* _Goal of the exercise_
Below is a set of entries. Print the line that contains "constructor; [|done]. by" and every later line word for word, through the final one.

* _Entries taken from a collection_

(** ** Connecting *)

Definition is_rdma (l : Listener) : bool := bool_decide (li_trtype l = "rdma").
Definition is_tcp (l : Listener) : bool := bool_decide (li_trtype l = "tcp").
Definition wanted (forced : option string) (l : Listener) : bool :=
  match forced with Some f => bool_decide (li_trtype l = f) | None => true end.
(** The listeners worth an attempt: RDMA first, each kind in the target's order. *)
Definition candidates (forced : option string) (l : list Listener) : list Listener :=
  let l := List.filter (wanted forced) l in List.filter is_rdma l ++ List.filter is_tcp l.
Definition supported (l : Listener) : bool := is_rdma l || is_tcp l.
Lemma sort_two {A} (p : A → bool) l :
  sort_by (λ a, if p a then 0%N else 1%N) l = List.filter p l ++ List.filter (λ a, negb (p a)) l.
Proof.
  induction l as [|a l IH]; [done|]. cbn. rewrite IH. destruct (p a) eqn:E; cbn.
  - destruct (List.filter p l) as [|b k] eqn:Ek; cbn.
    + destruct (List.filter (λ a, negb (p a)) l) as [|b k]; cbn; [done|]. by rewrite E; destruct (p b).
    + by rewrite E; destruct (p b).
  - assert (H : ∀ k k', Forall (λ b, p b = true) k → Forall (λ b, p b = false) k' →
      insert_by (λ a, if p a then 0%N else 1%N) a (k ++ k') = k ++ a :: k').
    { intros k k' Hk Hk'. induction Hk as [|b k Hb _ IHk]; cbn.
      - destruct Hk' as [|b k' Hb _]; cbn; [done|]. by rewrite E, Hb.
      - rewrite E, Hb. cbn. by rewrite IHk. }
    apply H; apply Forall_forall; intros b [_ Hb]%list_elem_of_In%filter_In; [done|]. by apply negb_true_iff.
Qed.
Lemma filter_filter {A} (p q r : A → bool) l : (∀ a, q a && p a = r a) → List.filter p (List.filter q l) = List.filter r l.
Proof. intros H. induction l as [|a l IH]; [done|]. cbn. rewrite <-H. destruct (q a); cbn; [|done]. by destruct (p a); rewrite IH. Qed.
Lemma plan_candidates forced l : List.filter supported (plan forced l) = candidates forced l.
Proof.
  unfold plan, candidates. rewrite (sort_two (λ l, bool_decide (li_trtype l = "rdma"))). rewrite List.filter_app.
  change (λ l0 : Listener, match forced with Some f => bool_decide (li_trtype l0 = f) | None => true end) with (wanted forced).
  f_equal; apply filter_filter; intros a; unfold supported, is_rdma, is_tcp; repeat case_bool_decide; try done; congruence.
Qed.

(** An attempt at a listener, at its own address when it names one. *)
Definition attempt_at (nqn hostnqn : Nqn) (li : Listener) (a : act) : Prop :=
  ∃ tr ip r, wire_transport (li_trtype li) = Some tr ∧ (∀ ip', li_traddr li = Some ip' → ip = ip') ∧
             a = Called (ConnectNvme nqn tr ip (li_trsvcid li) hostnqn) r.
Definition failed (a : act) : Prop := ∃ op e, a = Called op (Err e).
(** The error of the last RDMA attempt. *)
Definition rdma_reason (first : option string) (tries : list act) : option string :=
  foldl (λ fb a, match a with Called (ConnectNvme _ Rdma _ _ _) (Err e) => Some e | _ => fb end) first tries.
Definition connected_lines (g : Global) (export trtype device : string) (fallback : option string) : list act :=
  if gl_json g then
    [Printed (Json (JObject [("ok", JBool true); ("transport", JString trtype); ("device", JString device); ("fallback_reason", jopt fallback)]))]
  else Printed (Line ("connected " +:+ export +:+ " over " +:+ trtype +:+ " at " +:+ device)) ::
       match fallback with Some reason => [Printed (Line ("  (fell back from RDMA: " +:+ reason +:+ ")"))] | None => [] end.
(** A prefix of the candidates is tried; the run ends with the first success and
    prints it, or with none. *)
Definition tried (g : Global) (export : string) (nqn hostnqn : Nqn) (l : list Listener) (fb : option string) (e : list act) (r : result stop unit) : Prop :=
  ∃ used rest tries, l = used ++ rest ∧ Forall2 (attempt_at nqn hostnqn) used tries ∧
  match r with
  | Ok _ => ∃ before li op reply, last used = Some li ∧ tries = before ++ [Called op (Ok reply)] ∧ Forall failed before ∧
              e = tries ++ connected_lines g export (li_trtype li) (default "" (str_member "device" reply)) (rdma_reason fb before)
  | Err _ => Forall failed tries ∧ e = tries
  end.
Lemma connected_runs g export li device fb :
  runs (connected_out g export li device fb) (λ e r, r = Ok tt ∧ e = connected_lines g export (li_trtype li) device fb).
Proof.
  unfold connected_out, connected_lines. destruct (gl_json g); [by apply runs_logged|].
  apply runs_printed.
  destruct fb as [reason|]; [by apply runs_logged|by apply runs_ret].
Qed.
Lemma try_listeners_runs g b host export nqn hn l fb last0 :
  runs (try_listeners g b host export nqn hn l fb last0) (tried g export nqn hn (List.filter supported l) fb).
Proof.
  revert fb last0. induction l as [|li l IH]; intros fb last0; cbn [try_listeners List.filter].
  { apply runs_bail. exists [], [], []. by repeat constructor. }
  assert (Hw : supported li = bool_decide (is_Some (wire_transport (li_trtype li)))).
  { unfold supported, is_rdma, is_tcp, wire_transport. repeat case_bool_decide; try done; by destruct H1. }
  rewrite Hw. destruct (wire_transport (li_trtype li)) as [tr|] eqn:Et; [|apply IH].
  rewrite (bool_decide_true (is_Some _)) by by eexists.
  eapply (runs_bind _ _ (λ e r, e = [] ∧ ∀ ip, r = Ok ip → ∀ ip', li_traddr li = Some ip' → ip = ip')).
  { destruct (li_traddr li) as [ip|]; [apply runs_ret; split; [done|]; by intros ? [= <-] ? [= <-]|].
    intros s. exists []. rewrite app_nil_r. unfold resolve_traddr. repeat case_match; (split; [done|]; split; [done|]); done. }
  2:{ intros e1 err [-> _]. exists [], (li :: List.filter supported l), []. by repeat constructor. }
  intros e1 ip [-> Hip]. specialize (Hip ip eq_refl). cbn [app].
  eapply (runs_bind _ _ (λ e r, ∃ res, e = [Called (ConnectNvme nqn tr ip (li_trsvcid li) hn) res] ∧ r = Ok res)).
  { apply runs_attempt. eapply runs_weaken; [apply runs_call|]. intros e r (res & -> & ->). by destruct res; eexists. }
  2:{ intros e1 err (res & _ & ?). done. }
  intros e1 r (res & -> & [= <-]). destruct r as [reply|err].
  - eapply runs_weaken; [apply connected_runs|]. intros e r [-> ->].
    exists [li], (List.filter supported l), [Called (ConnectNvme nqn tr ip (li_trsvcid li) hn) (Ok reply)]. split_and!; [done| |].
    + constructor; [|constructor]. by exists tr, ip, (Ok reply).
    + by exists [], li, (ConnectNvme nqn tr ip (li_trsvcid li) hn), reply.
  - eapply runs_weaken; [apply IH|]. intros e r (used & rest & tries & -> & Hu & Hr).
    exists (li :: used), rest, (Called (ConnectNvme nqn tr ip (li_trsvcid li) hn) (Err err) :: tries). split_and!; [done| |].
    { constructor; [|done]. by exists tr, ip, (Err err). }
    destruct r as [[]|e0].
    + destruct Hr as (before & li' & op & reply & Hl & -> & Hb & ->).
      exists (Called (ConnectNvme nqn tr ip (li_trsvcid li) hn) (Err err) :: before), li', op, reply. split_and!.
      * rewrite last_cons, Hl. done.
      * done.
      * constructor; [by eexists _, _|done].
      * cbn. do 4 f_equal. destruct tr; done.
    + destruct Hr as [Hf ->]. split; [|done]. constructor; [by eexists _, _|done].
Qed.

* _Answer to the exercise_
    { constructor; [|done]. by exists tr, ip, (Err err). }
    destruct r as [[]|e0].
    + destruct Hr as (before & li' & op & reply & Hl & -> & Hb & ->).
      exists (Called (ConnectNvme nqn tr ip (li_trsvcid li) hn) (Err err) :: before), li', op, reply. split_and!.
      * rewrite last_cons, Hl. done.
      * done.
      * constructor; [by eexists _, _|done].
      * cbn. do 4 f_equal. destruct tr; done.
    + destruct Hr as [Hf ->]. split; [|done]. constructor; [by eexists _, _|done].
Qed.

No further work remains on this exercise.